Navidades blancas en la Antártida
Si de disfrutar de unas navidades blancas se trata, mis amigos Ramón, Ignacio y Juanma deben haber batido un récord, después de haber batido ya varios más, entre los que se cuenta el haber recorrido más de 300 kilómetros en un día sin utilizar vehículos mecánicos. Bueno, ellos y los diez científicos con los que pasaron la Nochebuena en la base rusa de Vostok. Enterrados bajo varios metros de nieve, en un remoto rincón de la Antártida, compartieron mesa y mantel sobre los que hubo jamón, pan y unas aceitunas enanas regados con un alcohol con sabor a frambuesa y destilado de forma artesanal por los propios habitantes de la base.
Desde luego, Vostok debe ser uno de los lugares mas extraños del mundo. Y de los más fríos. Allí se ha medido la temperatura más baja jamás registrada en el mundo: -89ºC. Esta base, con un aspecto un tanto desvencijado y obsoleto -los tiempos del imperio soviético cada vez están más lejanos-, se encuentra en medio del plateau antártico, a 3.500 metros de altitud. Los edificios están enterrados bajo la nieve, por lo que se accede a ellos a través de un túnel y sus oscuros habitáculos conservan un intenso olor. La llegada de nuestros tres expedicionarios supuso el segundo contacto físico con el exterior que han tenido en un año estos diez científicos, por lo que les recibieron como si se tratase de un pequeño acontecimiento y en una fecha tan señalada para nosotros, ya que los rusos celebran la Nochebuena el 7 de enero, de acuerdo con la tradición ortodoxa. Pero ellos tuvieron el detalle de organizar una pequeña fiesta para celebrarla el día 24. Tras sus luengas barbas y su aspecto curtido (todos, salvo uno, son veteranos con varias campañas antárticas a sus espaldas) se vislumbraba el agotamiento que sólo un continente tan inhóspito y salvaje como la Antártida puede causar en el ánimo y el cuerpo.

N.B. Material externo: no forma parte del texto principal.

Lemma sorted_fetch (env : FetchEnv) :
  always services_sorted (fetch_and_sort_services Args env).
Proof.
  unfold fetch_and_sort_services.
  apply always_bind; [alw|]. intros b. destruct (FetchInProgress b); [alw|].
  apply always_finally; [|alw].
  apply always_try_excepts.
  - apply always_bind; [alw|]. intros _.
    apply always_bind; [alw|]. intros online. destruct online; simpl.
    + apply always_bind; [alw|]. intros _.
      apply always_bind; [alw|]. intros data.
      apply always_bind; [|alw].
      apply sorted_enqueue_update. apply FetchProperties.sort_by_key_Sorted.
    + apply always_bind; [alw|]. intros _.
      apply always_bind; [by apply sorted_enqueue_update|]. alw.
  - intros e h Hsel.
    destruct (decide (exn_cls e = CancelledError)); [simplify_eq; alw|].
    destruct (is_RequestException e).
    { simplify_eq. apply always_bind; [alw|]. intros _.
      apply always_bind; [by apply sorted_enqueue_update|]. alw. }
    destruct (is_Exception e); [|done].
    simplify_eq. apply always_bind; [alw|]. intros _.
    apply always_bind; [by apply sorted_enqueue_update|]. alw.
Qed.

#[local] Hint Resolve sorted_fetch : always.

Lemma sorted_handle_update (item : Update) :
  sorted_item item → always services_sorted (handle_update Args device item).
Proof.
  intros Hitem. unfold handle_update. destruct item as [data|reason details].
  - apply always_bind; [alw|]. intros b.
    apply always_bind; [|intros _; alw].
    destruct (bool_decide _); [|alw].
    apply always_modify. by intros b0 [_ Hq].
  - alw.
Qed.

Lemma sorted_process_loop (queued : list Update) (processed : bool) :
  always services_sorted (process_loop Args device queued processed).
Proof.
  revert processed. induction queued as [|x rest IH]; intros processed; simpl.
  - alw.
  - apply always_bind; [alw|]. intros b. destruct (Queue.empty _); [alw|].
    apply sorted_with_queue_get. intros item Hitem.
    apply always_bind; [by apply sorted_handle_update|]. intros _.
    apply always_bind; [alw|]. intros _. apply IH.
Qed.
#[local] Hint Resolve sorted_process_loop : always.

Lemma sorted_process_pending_updates :
  always services_sorted (process_pending_updates Args device).
Proof. unfold process_pending_updates. alw. Qed.
#[local] Hint Resolve sorted_process_pending_updates : always.

Lemma sorted_tick env : always services_sorted (tick Args device env).
Proof. unfold tick. alw. Qed.
(** * FeatureFlag: the evaluation engine, its bucketing function and its
    cache-aside coordination with the authoritative store.

    Shallow embedding of
    - src/app/services/evaluation.py  (EvaluationService)
    - src/app/cache.py                (CacheService over a Redis client)
    - src/app/routers/flags.py        (update_flag)
    - src/app/routers/environments.py (delete_environment)

    A Python [str] is a sequence of code points: [list Z]. Bytes are [list Z]
    with every element in [0,256). *)

From Stdlib Require Import ZArith Lia.
From stdpp Require Import base list gmap strings.

Local Open Scope Z_scope.

Abbreviation pystr := (list Z).

(** An ASCII literal of the source as a Python string. *)
Definition lit (s : string) : pystr :=
  map (fun a => Z.of_nat (Ascii.nat_of_ascii a)) (String.list_ascii_of_string s).

(** ------------------------------------------------------------------ *)
(** ** [str.encode()]: UTF-8, raising on lone surrogates. *)

Definition utf8_char (cp : Z) : option (list Z) :=
  if cp <? 0 then None
  else if cp <? 128 then Some [cp]
  else if cp <? 2048 then
    Some [Z.lor 192 (Z.shiftr cp 6); Z.lor 128 (Z.land cp 63)]
  else if (55296 <=? cp) && (cp <=? 57343) then None  (* UnicodeEncodeError *)
  else if cp <? 65536 then
    Some [Z.lor 224 (Z.shiftr cp 12); Z.lor 128 (Z.land (Z.shiftr cp 6) 63);
          Z.lor 128 (Z.land cp 63)]
  else if cp <? 1114112 then
    Some [Z.lor 240 (Z.shiftr cp 18); Z.lor 128 (Z.land (Z.shiftr cp 12) 63);
          Z.lor 128 (Z.land (Z.shiftr cp 6) 63); Z.lor 128 (Z.land cp 63)]
  else None.

(** [None] is the [UnicodeEncodeError] that [encode] raises. *)
Fixpoint encode (s : pystr) : option (list Z) :=
  match s with
  | [] => Some []
  | cp :: rest =>
      match utf8_char cp, encode rest with
      | Some bs, Some tl => Some (bs ++ tl)
      | _, _ => None
      end
  end.

(** A Unicode scalar value: what a [str] decoded from an HTTP request holds. *)
Definition scalar (cp : Z) : bool :=
  (0 <=? cp) && (cp <? 1114112) && negb ((55296 <=? cp) && (cp <=? 57343)).

(** ------------------------------------------------------------------ *)
(** ** [hashlib.md5] (RFC 1321) on 32-bit words. *)

Module MD5.

Definition mod32 (x : Z) : Z := x mod 2 ^ 32.
Definition add32 (x y : Z) : Z := mod32 (x + y).
Definition not32 (x : Z) : Z := Z.lxor x (2 ^ 32 - 1).
Definition rotl32 (x c : Z) : Z :=
  mod32 (Z.lor (Z.shiftl x c) (Z.shiftr x (32 - c))).

Definition K : list Z :=
  [0xd76aa478; 0xe8c7b756; 0x242070db; 0xc1bdceee; 0xf57c0faf; 0x4787c62a;
   0xa8304613; 0xfd469501; 0x698098d8; 0x8b44f7af; 0xffff5bb1; 0x895cd7be;
   0x6b901122; 0xfd987193; 0xa679438e; 0x49b40821; 0xf61e2562; 0xc040b340;
   0x265e5a51; 0xe9b6c7aa; 0xd62f105d; 0x02441453; 0xd8a1e681; 0xe7d3fbc8;
   0x21e1cde6; 0xc33707d6; 0xf4d50d87; 0x455a14ed; 0xa9e3e905; 0xfcefa3f8;
   0x676f02d9; 0x8d2a4c8a; 0xfffa3942; 0x8771f681; 0x6d9d6122; 0xfde5380c;
   0xa4beea44; 0x4bdecfa9; 0xf6bb4b60; 0xbebfbc70; 0x289b7ec6; 0xeaa127fa;
   0xd4ef3085; 0x04881d05; 0xd9d4d039; 0xe6db99e5; 0x1fa27cf8; 0xc4ac5665;
   0xf4292244; 0x432aff97; 0xab9423a7; 0xfc93a039; 0x655b59c3; 0x8f0ccc92;
   0xffeff47d; 0x85845dd1; 0x6fa87e4f; 0xfe2ce6e0; 0xa3014314; 0x4e0811a1;
   0xf7537e82; 0xbd3af235; 0x2ad7d2bb; 0xeb86d391].

Definition S : list Z :=
  [7; 12; 17; 22; 7; 12; 17; 22; 7; 12; 17; 22; 7; 12; 17; 22;
   5; 9; 14; 20; 5; 9; 14; 20; 5; 9; 14; 20; 5; 9; 14; 20;
   4; 11; 16; 23; 4; 11; 16; 23; 4; 11; 16; 23; 4; 11; 16; 23;
   6; 10; 15; 21; 6; 10; 15; 21; 6; 10; 15; 21; 6; 10; 15; 21].
(** No [Product] object in the tree. *)
Fixpoint product_free (p : unique_ptr) : bool :=
  match p with
  | nullptr => true
  | make_unique (TwoOp Sum l r) => product_free l && product_free r
  | make_unique (TwoOp Product _ _) => false
  | make_unique _ => true
  end.

(** No [Variable] object in the tree. *)
Fixpoint variable_free (p : unique_ptr) : bool :=
  match p with
  | nullptr => true
  | make_unique Variable_ => false
  | make_unique (TwoOp _ l r) => variable_free l && variable_free r
  | make_unique _ => true
  end.

End Shape.

(** * Nesting of parentheses in a printed text *)

Module Nesting.

(** The nesting depth after reading [s] at depth [d]; [None] when a
    closing parenthesis has no opening one before it. *)
Fixpoint depth_after (d : nat) (s : string) : option nat :=
  match s with
  | EmptyString => Some d
  | String c s' =>
      if Ascii.eqb c "(" then depth_after (S d) s'
      else if Ascii.eqb c ")" then
        match d with
        | O => None
        | S d' => depth_after d' s'
        end
      else depth_after d s'
  end.

(** No parenthesis in [s]. *)
Fixpoint plain (s : string) : bool :=
  match s with
  | EmptyString => true
  | String c s' => negb (Ascii.eqb c "(") && negb (Ascii.eqb c ")") && plain s'
  end.

(** The numerals of all constants of a tree are plain. *)
Fixpoint plain_numerals `{DoubleFormat} (p : Unique.unique_ptr) : bool :=
  match p with
  | Unique.nullptr => true
  | Unique.make_unique (Unique.Constant c) => plain (format_double c)
  | Unique.make_unique Unique.Variable_ => true
  | Unique.make_unique (Unique.TwoOp _ l r) =>
      plain_numerals l && plain_numerals r
  end.

End Nesting.

(** * Heaps in which every pointer is older than its holder *)

Module Order.
Import Shared.

(** [p] is null or the address of an object allocated before [a]. *)
Definition below (a : address) (p : shared_ptr) : bool :=
  match p with
  | nullptr => true
  | ptr b => b <? a
  end.

Definition children_below (a : address) (o : Expression) : bool :=
  match o with
  | TwoOp _ l r => below a l && below a r
  | _ => true
  end.

Fixpoint ordered_from (a : address) (h : heap) : bool :=
  match h with
  | [] => true
  | o :: h' => children_below a o && ordered_from (S a) h'
  end.

(** Every object holds pointers to older objects only. *)
Definition ordered (h : heap) : bool := ordered_from 0 h.

(** [h] is ordered and [p] is null or points into it. *)
Definition tidy (h : heap) (p : shared_ptr) : Prop :=
  ordered h = true /\ below (length h) p = true.

End Order.

(** * What a call leaves in the heap, when it returns *)

Module Effects.
Import Shared.

(** If [f] started in [h] returns, it has only allocated (the heap it
    leaves starts with [h]), and [Q] holds of its result and that
    heap. *)
Definition ensures {A : Type} (f : heap -> outcome (A * heap))
    (h : heap) (Q : A -> heap -> Prop) : Prop :=
  forall a h', f h = Done (a, h') -> h `prefix_of` h' /\ Q a h'.

(** [f] returns or faults, however many objects have been allocated
    since [h]; it never starves. *)
Definition settles {A : Type} (f : heap -> outcome (A * heap))
    (h : heap) : Prop :=
  forall ext,
    (exists a new, f (h ++ ext) = Done (a, (h ++ ext) ++ new)) \/
    f (h ++ ext) = Fault.

End Effects.

(** Induction on the trees of [block-2b.md]. *)
Scheme raw_Expression_mut := Induction for Raw.Expression Sort Prop
  with raw_pointer_mut := Induction for Raw.pointer Sort Prop.

(** * [new] and [delete] of the hand-written classes

    The classes of [block-2b.md] before the smart pointers: children
    are raw pointers, allocated by the caller with [new] and released
    by the destructor of their parent. *)

Module Store.

Definition address := nat.

(** An [Expression *]. *)
Inductive pointer : Set :=
| nullptr
| object_at (a : address).

Inductive Expression : Set :=
| Constant (c : double)
| Variable_
| TwoOp (cls : TwoOp_class) (left right : pointer).

(** The objects that are alive, by address. *)
Abbreviation store := (gmap address Expression).

(** [new T(args)]: the object is placed at an address that holds no
    live object. *)
Definition new (o : Expression) (s : store) : pointer * store :=
  let a := fresh (dom s) in (object_at a, <[a := o]> s).

(** [delete p]: nothing for a null pointer; otherwise the destructor
    of the object runs ([~Sum] of lines 91-94 and [~TwoOp] of lines
    137-140 delete [left], then [right]; [Constant] and [Variable]
    have nothing to release) and the object is freed.  Deleting what
    is not alive is undefined behaviour. *)
Fixpoint delete (fuel : nat) (p : pointer) (s : store) {struct fuel}
  : outcome store :=
  match p with
  | nullptr => Done s
  | object_at a =>
      match fuel with
      | O => Starved
      | S fuel =>
          match s !! a with
          | None => Fault
          | Some (TwoOp _ l r) =>
              s ← delete fuel l s; s ← delete fuel r s;
              Done (base.delete a s)
          | Some _ => Done (base.delete a s)
          end
      end
  end.
Lemma error_status_code_attribute_503 :
  400 ≤ Requests.status_code service_unavailable < 600
  ∧ ∃ e, _handle_response int_ascii service_unavailable = Raise (Currents e)
         ∧ kind e = Server ∧ status_code e = Some 500.
Proof.
  assert (H : 400 ≤ Requests.status_code service_unavailable < 600)
    by (simpl; lia).
  split; [exact H|].
  destruct (error_status_code_attribute int_ascii service_unavailable H)
    as (e & He & _ & H500 & _).
  exists e. split; [exact He|]. apply H500. simpl. lia.
Defined.

Lemma empty_category_is_dispatched_en :
  "en" ∈ SUPPORTED_LANGUAGES ∧ 1 ≤ 20 ≤ 100
  ∧ 1 ≤ max_retries (_http_client client0)
  ∧ ∃ evs,
      trace (get_category_news int_ascii str_strict url_http datetime_utc
               (scripted []) client0 "" "en" 20 world0).2
      = trace world0 ++
        EvGet (call_of client0 "/search"
                 {[ "category" := Requests.PStr "";
                    "language" := Requests.PStr "en";
                    "limit" := Requests.PInt 20 ]}) :: evs.
Proof.
  assert (Hl : "en" ∈ SUPPORTED_LANGUAGES) by apply list_elem_of_here.
  assert (Hn : 1 ≤ 20 ≤ 100) by lia.
  assert (Hmax : 1 ≤ max_retries (_http_client client0)) by (simpl; lia).
  split; [exact Hl|]. split; [exact Hn|]. split; [exact Hmax|].
  exact (empty_category_is_dispatched int_ascii str_strict url_http
           datetime_utc (scripted []) client0 "en" 20 world0 Hl Hn Hmax).
Defined.

Lemma latest_news_first_response_404 :
  "en" ∈ SUPPORTED_LANGUAGES ∧ 1 ≤ 20 ≤ 100
  ∧ 1 ≤ max_retries (_http_client client0)
  ∧ get_latest_news int_ascii str_strict url_http datetime_utc
      (scripted [Some not_found]) client0 "en" 20 world0
    = (_handle_response int_ascii not_found
         ≫= NewsResponse_init str_strict url_http datetime_utc,
       emit (EvGet (call_of client0 "/latest-news"
                      {[ "language" := Requests.PStr "en";
                         "limit" := Requests.PInt 20 ]})) world0).
Proof.
  assert (Hl : "en" ∈ SUPPORTED_LANGUAGES) by apply list_elem_of_here.
  assert (Hn : 1 ≤ 20 ≤ 100) by lia.
  assert (Hmax : 1 ≤ max_retries (_http_client client0)) by (simpl; lia).
  split; [exact Hl|]. split; [exact Hn|]. split; [exact Hmax|].
  exact (latest_news_first_response int_ascii str_strict url_http
           datetime_utc (scripted [Some not_found]) client0 "en" 20 world0
           not_found Hl Hn Hmax eq_refl).
Defined.

Lemma article_fields_mapped_article2 :
  ∃ a, NewsArticle_validate str_strict url_http datetime_utc article2 = inr a
       ∧ author a = Some "Another Author" ∧ image a = None
       ∧ Forall2 (λ x s, str_strict x = Some s)
           [JString "business"; JString "technology"] (category a).
Proof.
  eexists. split; [reflexivity|].
  destruct (article_fields_mapped str_strict url_http datetime_utc article2 _
              eq_refl)
    as (d & [= <-] & _ & _ & _ & _ & Ha & Hi & _ & Hc & _).
  split; [exact Ha|]. split; [exact Hi|]. exact Hc.
Defined.

Lemma news_order_preserved_two :
  ∃ r, NewsResponse_init str_strict url_http datetime_utc
         (news_body [article1; article2]) = Ok r
       ∧ Forall2 (λ item a,
                    NewsArticle_validate str_strict url_http datetime_utc item
                    = inr a)
           [article1; article2] (news r).
Proof.
  eexists. split; [reflexivity|].
  destruct (news_order_preserved str_strict url_http datetime_utc
              (news_body [article1; article2]) _ eq_refl)
    as (_ & items & [= <-] & Hall).
  exact Hall.
Defined.

Example test_negative_retry_delay :
  request int_ascii (scripted []) hasty_client "/latest-news" None world0
  = (Raise (Builtin "ValueError"),
     emit (EvGet (get_call hasty_client "/latest-news" None)) world0).
Proof.
  apply request_refused_sleep; [simpl; lia|unfold SLEEP_MAX; simpl; lia|done].
Qed.

Example test_header_name_case :
  _handle_response int_ascii too_many_requests_lower
  = _handle_response int_ascii too_many_requests
  ∧ ∃ e, _handle_response int_ascii too_many_requests_lower
         = Raise (Currents e) ∧ retry_after e = Some 60.
Proof. split; [reflexivity|]. eexists. split; reflexivity. Qed.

Después de la magra cena y una animada charla a base de una aproximación dificultosa al inglés y muchos gestos, nuestros compañeros se fueron a su tienda a descansar arropados por los 30 grados bajo cero del exterior. Cuando se levantaron a la mañana siguiente, los rusos habían izado una bandera española que tenían no se sabe muy bien por qué y que, a buen seguro, era la primera vez que ondeaba en aquel rincón perdido del planeta. Fue un emocionante gesto de hospitalidad y bienvenida que aquel puñado de hombres de ciencia tuvieron con unos aventureros con los que sin duda compartían la fascinación por el último continente y la pasión por descubrir sus secretos y misterios. Pensar en la motivación, el amor a la ciencia y el indudable coraje que hace falta para enterrarse en la nieve en un lugar remoto y aislado durante todo un año para realizar trabajos científicos ayuda a confiar en que quizá aún tengamos remedio.